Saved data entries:
......

(** An endpoint of which nothing runs. *)
Lemma ep_ok_fresh s e ep :
  t_quiet (ticker s) -> (forall i x, executions s !! i = Some x -> xendpoint x = e -> xpc x = XDone) ->
  active ep = 0 -> running ep = false -> pending_ ep = ∅ -> (ticker s <> TOff -> opened ep) -> ep_ok s e ep.
Proof.
  intros Hq Hx Ha Hr Hp Ho.
  assert (Hz : d_active e (ticker s) = false /\ d_owns e (ticker s) = false /\ d_unowned e (ticker s) = false /\ d_at e (ticker s) = false)
    by (by destruct Hq as [-> | ->]).
  destruct Hz as (Q1 & Q2 & Q3 & Q4).
  assert (Hn : forall i x, executions s !! i = Some x -> working e x = false /\ runs e x = false).
  { intros i x Hix. unfold working, runs. destruct (xendpoint x =? e)%nat eqn:E; [|done]. apply Nat.eqb_eq in E. by rewrite (Hx i x Hix E). }
  split; rewrite ?Q1, ?Q2, ?Q3, ?Q4; try done.
  - rewrite tallied_none; [done|]. intros i x Hix. by apply (Hn i x).
  - rewrite Hr, tallied_none; [done|]. intros i x Hix. unfold owning. by rewrite (proj2 (Hn i x Hix)).
  - intros _. split; [done|]. intros i x Hix. by rewrite (proj2 (Hn i x Hix)).
  - intros st i. rewrite Hp, lookup_empty. split; [done|]. intros (x & Hix & Hxe & _ & Hw). unfold waiting in Hw.
    rewrite (Hx i x Hix Hxe), andb_false_r in Hw. done.
Qed.
Lemma start_ok s cancelled (cfgs : list (Config Value)) now ticks :
  inv s -> control s = CIdle -> inv (start is_valid add_schedule cancelled cfgs now ticks s).1.
Proof.
  intros Hi Hc. unfold start. destruct cancelled; [done|]. destruct (started s) eqn:Hs; [done|].
  assert (Ht : ticker s = TOff). { destruct (ticker s) eqn:E; [done|..]; destruct (inv_ticker _ Hi); congruence. }
  assert (Hclean : forall e ep, endpoints s !! e = Some ep -> active ep = 0 /\ running ep = false /\ pending_ ep = ∅ /\
      forall i x, executions s !! i = Some x -> xendpoint x = e -> xpc x = XDone).
  { intros e ep He. pose proof (inv_stopped _ Hi _ _ Hs He) as Htk. destruct (tasks_clean s e ep Hi He Htk) as (? & ? & ?).
    split_and!; try done. apply (ok_tasks _ _ _ (inv_ep _ Hi _ _ He) Htk). }
  pose proof (start_endpoints_keeps cfgs now (endpoints s)) as Hk.
  destruct (start_endpoints is_valid add_schedule cfgs now (endpoints s)) as [eps r]. cbn [fst snd] in Hk.
  pose proof (Forall2_length _ _ _ Hk) as Hlen.
  assert (Hof : forall e ep', eps !! e = Some ep' -> exists ep, endpoints s !! e = Some ep /\ keeps ep ep' /\ (r = Ok tt -> opened ep')).
  { intros e ep' He. destruct (Forall2_lookup_r _ _ _ _ _ Hk He) as (ep & ? & ? & ?). eauto. }
  assert (Hexec : forall i x, executions s !! i = Some x -> is_Some (eps !! xendpoint x) /\ (xpc x = XBegin -> registered x = false)).
  { intros i x Hx. destruct (inv_exec _ Hi i x Hx) as [He Hb]. split; [|done]. rewrite lookup_lt_is_Some in *. lia. }
  assert (Hfresh : forall e ep', eps !! e = Some ep' -> active ep' = 0 /\ running ep' = false /\ pending_ ep' = ∅ /\
      forall i x, executions s !! i = Some x -> xendpoint x = e -> xpc x = XDone).
  { intros e ep' (ep & He & (-> & -> & ->) & _)%Hof. by apply Hclean. }
  assert (Hact : forallb (fun ep => active ep =? 0) eps = true).
  { apply forallb_forall. intros ep' (e & He)%list_elem_of_In%list_elem_of_lookup. apply Z.eqb_eq. by apply (Hfresh e). }
  destruct (if ticks then r else rbind r (fun _ => Err TickerFailed)) as [[]|err] eqn:Hr; simpl.
  - assert (r = Ok tt) as -> by (destruct ticks, r as [[]|]; done).
    split; simpl; rewrite ?Hc; try done; [|by auto].
    intros e ep' He. destruct (Hfresh e ep' He) as (? & ? & ? & Hx). destruct (Hof e ep' He) as (_ & _ & _ & Hop).
    apply ep_ok_fresh; try done; [by right|by intros _; apply Hop].
  - unfold roll_back. rewrite Hact. simpl.
    assert (Hrb : forall e ep', ((fun ep => if active ep =? 0 then stop_inactive ep else set_stopping true ep) <$> eps) !! e = Some ep' ->
      exists ep, eps !! e = Some ep /\ ep' = stop_inactive ep).
    { intros e ep'. rewrite list_lookup_fmap. destruct (eps !! e) as [ep|] eqn:He; [|done]. simpl.
      destruct (Hfresh e ep He) as (-> & _). intros [= <-]. eauto. }
    split; simpl; rewrite ?Hc; try done.
    + intros e ep' (ep & He & ->)%Hrb. destruct (Hfresh e ep He) as (? & ? & ? & Hx). apply ep_ok_fresh; try done. by left.
    + intros i x Hx. rewrite lookup_lt_is_Some, length_fmap, <- lookup_lt_is_Some. by apply (Hexec i).
    + intros e ep' _ (ep & He & ->)%Hrb. done.
Qed.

......

Problem details: Repeat the data precisely, line by line.

Exercise answer:
(** An endpoint of which nothing runs. *)
Lemma ep_ok_fresh s e ep :
  t_quiet (ticker s) -> (forall i x, executions s !! i = Some x -> xendpoint x = e -> xpc x = XDone) ->
  active ep = 0 -> running ep = false -> pending_ ep = ∅ -> (ticker s <> TOff -> opened ep) -> ep_ok s e ep.
Proof.
  intros Hq Hx Ha Hr Hp Ho.
  assert (Hz : d_active e (ticker s) = false /\ d_owns e (ticker s) = false /\ d_unowned e (ticker s) = false /\ d_at e (ticker s) = false)
    by (by destruct Hq as [-> | ->]).
  destruct Hz as (Q1 & Q2 & Q3 & Q4).
  assert (Hn : forall i x, executions s !! i = Some x -> working e x = false /\ runs e x = false).
  { intros i x Hix. unfold working, runs. destruct (xendpoint x =? e)%nat eqn:E; [|done]. apply Nat.eqb_eq in E. by rewrite (Hx i x Hix E). }
  split; rewrite ?Q1, ?Q2, ?Q3, ?Q4; try done.
  - rewrite tallied_none; [done|]. intros i x Hix. by apply (Hn i x).
  - rewrite Hr, tallied_none; [done|]. intros i x Hix. unfold owning. by rewrite (proj2 (Hn i x Hix)).
  - intros _. split; [done|]. intros i x Hix. by rewrite (proj2 (Hn i x Hix)).
  - intros st i. rewrite Hp, lookup_empty. split; [done|]. intros (x & Hix & Hxe & _ & Hw). unfold waiting in Hw.
    rewrite (Hx i x Hix Hxe), andb_false_r in Hw. done.
Qed.
Lemma start_ok s cancelled (cfgs : list (Config Value)) now ticks :
  inv s -> control s = CIdle -> inv (start is_valid add_schedule cancelled cfgs now ticks s).1.
Proof.
  intros Hi Hc. unfold start. destruct cancelled; [done|]. destruct (started s) eqn:Hs; [done|].
  assert (Ht : ticker s = TOff). { destruct (ticker s) eqn:E; [done|..]; destruct (inv_ticker _ Hi); congruence. }
  assert (Hclean : forall e ep, endpoints s !! e = Some ep -> active ep = 0 /\ running ep = false /\ pending_ ep = ∅ /\
      forall i x, executions s !! i = Some x -> xendpoint x = e -> xpc x = XDone).
  { intros e ep He. pose proof (inv_stopped _ Hi _ _ Hs He) as Htk. destruct (tasks_clean s e ep Hi He Htk) as (? & ? & ?).
    split_and!; try done. apply (ok_tasks _ _ _ (inv_ep _ Hi _ _ He) Htk). }
  pose proof (start_endpoints_keeps cfgs now (endpoints s)) as Hk.
  destruct (start_endpoints is_valid add_schedule cfgs now (endpoints s)) as [eps r]. cbn [fst snd] in Hk.
  pose proof (Forall2_length _ _ _ Hk) as Hlen.
  assert (Hof : forall e ep', eps !! e = Some ep' -> exists ep, endpoints s !! e = Some ep /\ keeps ep ep' /\ (r = Ok tt -> opened ep')).
  { intros e ep' He. destruct (Forall2_lookup_r _ _ _ _ _ Hk He) as (ep & ? & ? & ?). eauto. }
  assert (Hexec : forall i x, executions s !! i = Some x -> is_Some (eps !! xendpoint x) /\ (xpc x = XBegin -> registered x = false)).
  { intros i x Hx. destruct (inv_exec _ Hi i x Hx) as [He Hb]. split; [|done]. rewrite lookup_lt_is_Some in *. lia. }
  assert (Hfresh : forall e ep', eps !! e = Some ep' -> active ep' = 0 /\ running ep' = false /\ pending_ ep' = ∅ /\
      forall i x, executions s !! i = Some x -> xendpoint x = e -> xpc x = XDone).
  { intros e ep' (ep & He & (-> & -> & ->) & _)%Hof. by apply Hclean. }
  assert (Hact : forallb (fun ep => active ep =? 0) eps = true).
  { apply forallb_forall. intros ep' (e & He)%list_elem_of_In%list_elem_of_lookup. apply Z.eqb_eq. by apply (Hfresh e). }
  destruct (if ticks then r else rbind r (fun _ => Err TickerFailed)) as [[]|err] eqn:Hr; simpl.
  - assert (r = Ok tt) as -> by (destruct ticks, r as [[]|]; done).
    split; simpl; rewrite ?Hc; try done; [|by auto].
    intros e ep' He. destruct (Hfresh e ep' He) as (? & ? & ? & Hx). destruct (Hof e ep' He) as (_ & _ & _ & Hop).
    apply ep_ok_fresh; try done; [by right|by intros _; apply Hop].
  - unfold roll_back. rewrite Hact. simpl.
    assert (Hrb : forall e ep', ((fun ep => if active ep =? 0 then stop_inactive ep else set_stopping true ep) <$> eps) !! e = Some ep' ->
      exists ep, eps !! e = Some ep /\ ep' = stop_inactive ep).
    { intros e ep'. rewrite list_lookup_fmap. destruct (eps !! e) as [ep|] eqn:He; [|done]. simpl.
      destruct (Hfresh e ep He) as (-> & _). intros [= <-]. eauto. }
    split; simpl; rewrite ?Hc; try done.
    + intros e ep' (ep & He & ->)%Hrb. destruct (Hfresh e ep He) as (? & ? & ? & Hx). apply ep_ok_fresh; try done. by left.
    + intros i x Hx. rewrite lookup_lt_is_Some, length_fmap, <- lookup_lt_is_Some. by apply (Hexec i).
    + intros e ep' _ (ep & He & ->)%Hrb. done.
Qed.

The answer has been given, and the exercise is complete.